--- Input data Enclosed Below ---
(** X17: [convert_wav_to_mp3] on a chunk file runs the transcoder once
    and names the result after the WAV file, in the same directory, with
    the last suffix replaced, whatever dots the base name holds.  It
    returns that path when the exit code is zero and raises
    [CalledProcessError] otherwise; in both cases no file other than the
    MP3 file has changed, so the WAV file is as it was. *)
Theorem convert_wav_to_mp3_beside (w : World) (out : Path) (base : str)
    (idx : nat) (st : State) :
  let wav := wav_path out base idx in
  let mp3 := mkPath (PathLib.to_str out)
               (base ++ lit "_part" ++ Str.format_03d idx ++ lit ".mp3") in
  let code := (ffmpeg w wav (disk st !! wav)).1 in
  let st' := (convert_wav_to_mp3 w wav st).2 in
  (convert_wav_to_mp3 w wav st).1
  = (if (code =? 0)%Z then Ok mp3
     else Raise (CalledProcessError code (ffmpeg_argv wav mp3)))
  ∧ trace st' = trace st ++ [Subprocess (ffmpeg_argv wav mp3) code]
  ∧ mp3 ≠ wav
  ∧ (∀ p, p ≠ mp3 → disk st' !! p = disk st !! p).
Proof.
  intros wav mp3 code st'.
  assert (Hmp3 : PathLib.with_suffix wav (lit ".mp3") = mp3)
    by apply mp3_of_wav_path.
  subst st' code. unfold convert_wav_to_mp3. rewrite Hmp3.
  destruct (ffmpeg w wav (disk st !! wav)) as [code written] eqn:Hrun.
  cbn [fst snd].
  split; [by destruct (code =? 0)%Z|].
  split; [by destruct (code =? 0)%Z|].
  split; [rewrite <- Hmp3; apply mp3_of_not_wav|].
  intros p Hp. destruct (code =? 0)%Z; cbn [snd]; autorewrite with state;
    (destruct written; [by rewrite lookup_insert_ne | done]).
Qed.

(** X19: when the user closes the file dialog without a file, [main] ends
    with the message "No PDF selected. Exiting." and has done nothing but
    show the dialog: nothing was printed or read, no engine was initialised
    and no file was touched. *)
Theorem no_pdf_selected_exits (w : World) (st : State) :
  dialog_result w = [] →
  main w st = (Raise (SystemExit no_pdf_message), add_events [FileDialog] st).
Proof.
  intros H. unfold main. erewrite bind_raise; [reflexivity|].
  unfold main_setup. run_with pick_pdf_file_eq. by rewrite H.
Qed.

Lemma no_pdf_selected_exits_witness :
  main (dialog_cancelled (Sample.world Sample.three_pages))
       (initial [lit "0"] ∅)
  = (Raise (SystemExit no_pdf_message),
     add_events [FileDialog] (initial [lit "0"] ∅)).
Proof. by apply no_pdf_selected_exits. Defined.

Section Phases.

Context (w : World).

(** The speaking phase on an engine that is already configured. *)
Lemma main_speak_eq s text st :
  queue st = [] → props st = configured s (mkProps None None None) →
  main_speak w s text st
  = (Ok tt, if Str.mem (mode s) [lit "S"; lit "B"]
            then add_events (speaking_events s text) st else st).
Proof.
  intros Hq Hp. unfold main_speak.
  destruct (Str.mem (mode s) _); [|done].
  run_with print_eq. unfold engine_init. run_with emit_eq.
  run_with configure_engine_eq. rewrite speak_text_eq by done.
  f_equal. rewrite !add_events_app. autorewrite with state.
  rewrite Hp, configured_twice.
  apply state_ext; autorewrite with state; try done.
  unfold speaking_events. by rewrite <- !app_assoc.
Qed.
--- End of Enclosed Input data ---
» Exercise:
Copy out every line from the one containing "then add_events (speaking_events" to the end of the material, both ends included.

» Solution to the problem:
            then add_events (speaking_events s text) st else st).
Proof.
  intros Hq Hp. unfold main_speak.
  destruct (Str.mem (mode s) _); [|done].
  run_with print_eq. unfold engine_init. run_with emit_eq.
  run_with configure_engine_eq. rewrite speak_text_eq by done.
  f_equal. rewrite !add_events_app. autorewrite with state.
  rewrite Hp, configured_twice.
  apply state_ext; autorewrite with state; try done.
  unfold speaking_events. by rewrite <- !app_assoc.
Qed.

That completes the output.